A nova regra da Agência Nacional de Aviação Civil (ANAC) para passageiros indisciplinados entrou em vigor na segunda-feira (14) e estabeleceu, entre outras medidas, a possibilidade de suspender o acesso ao transporte aéreo por seis ou 12 meses. A Resolução nº 800/2026 também prevê multa de R$ 17.500 para passageiros que cometerem infrações classificadas como graves ou gravíssimas. A norma vale para o transporte aéreo regular doméstico e para ocorrências nas áreas de aeroportos brasileiros.
A regulamentação amplia os mecanismos disponíveis para companhias aéreas e operadores de aeroportos diante de situações de indisciplina, mas também estabelece procedimentos relacionados à defesa do passageiro. No caso de suspensão do acesso ao transporte aéreo, a empresa deve comunicar o passageiro, informar a descrição da ocorrência, a fundamentação legal e os canais para reclamação. A resolução determina ainda que o passageiro tenha direito à ampla defesa.

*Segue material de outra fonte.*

(** Inserting the file of new content. *)
Lemma insert_delivers file w i w' o cs t : stored S w → on_db (FileDao.insert file) w = (Ok i, w') →
  uuid_in (FileDao.owner_id file) = Some o → FileDao.hash file = sha256 (sconcat cs) → FileDao.chunk_hashes file = t →
  text_in t = Some t → pg_jsonb_in t = Some (jstrs (map sha256 cs)) →
  (∀ x, x ∈ cs → object (fs w) (sha256 x) = Some x) → content_agrees (sconcat cs) w →
  delivers o i (sconcat cs) w' ∧ resp w' = resp w.
Proof.
  intros Hst Hrun Hu Hh Ht Htext Hj Hob Ha. apply on_db_ok in Hrun as (d'&Hins&->). split; [|done].
  pose proof (insert_effect file (db w)) as He. cbv zeta in He. rewrite Hins in He. cbn [snd] in He.
  destruct He as (Hok'&_&Hg); [by destruct Hst|].
  unfold FileDao.insert, FileDao.require_owner_id in Hins.
  destruct (sempty (FileDao.owner_id file)); [by apply bind_ok in Hins as (?&?&?&?)|]. erewrite bind_run in Hins by reflexivity.
  apply txn_ok in Hins as [Hins|[_ [d2 Hins]]]; apply bind_ok in Hins as (ci&d1&Hens&Hins);
    apply bind_ok in Hins as (i'&d3&Hf&[= <- <-]).
  apply (ensure_row _ _ _ _ (sha256 (sconcat cs))) in Hens as (c&Hc&Hcid&Hch).
  2:{ cbn. rewrite Hh. by apply hash_text, ObjectStore.sha256_hash. }
  apply insert_file_row in Hf as (Hcont&row&Hfiles&Hrid&Ho&Hfc&Hdel).
  assert (row ∈ files_of o d3) as Hrow by (eapply live_owned; [done|congruence|done]).
  destruct (used_uuid d3 ci Hok') as [Hcu _]; [right; left; rewrite Hcont, <- Hcid; by apply list_elem_of_fmap_2|].
  assert (∃ cs', c_chunks c = jstrs (map sha256 cs') ∧ (∀ x, x ∈ cs' → object (fs w) (sha256 x) = Some x) ∧ sconcat cs' = sconcat cs)
    as (cs'&Hcs'&Hob'&Hcat').
  { rewrite <- Hcont in Hc. destruct Hg as [Hg|(c'&Hg&_&_&t'&Ht'&Hj')]; rewrite Hg in Hc.
    - by apply agreed_data.
    - apply elem_of_app in Hc as [Hc|Hc%list_elem_of_singleton]; [by apply agreed_data|]. subst c'.
      exists cs. split_and!; [congruence|done|done]. }
  exists row, c, cs'. cbn [db with_db fs]. split_and!; try done; [by rewrite Hcont|congruence].
Qed.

A discussão ganha relevância diante do tamanho do mercado aéreo brasileiro. Entre janeiro e julho de 2026, 59,4 milhões de passageiros viajaram em voos domésticos, segundo dados da ANAC divulgados pelo Ministério de Portos e Aeroportos.
Para a advogada Paula Pereira, especialista em Direito Civil e Processo Civil do escritório FFHBC Advogados, de Guarulhos (SP), a aplicação da norma deverá conciliar a segurança da operação com os direitos individuais dos passageiros.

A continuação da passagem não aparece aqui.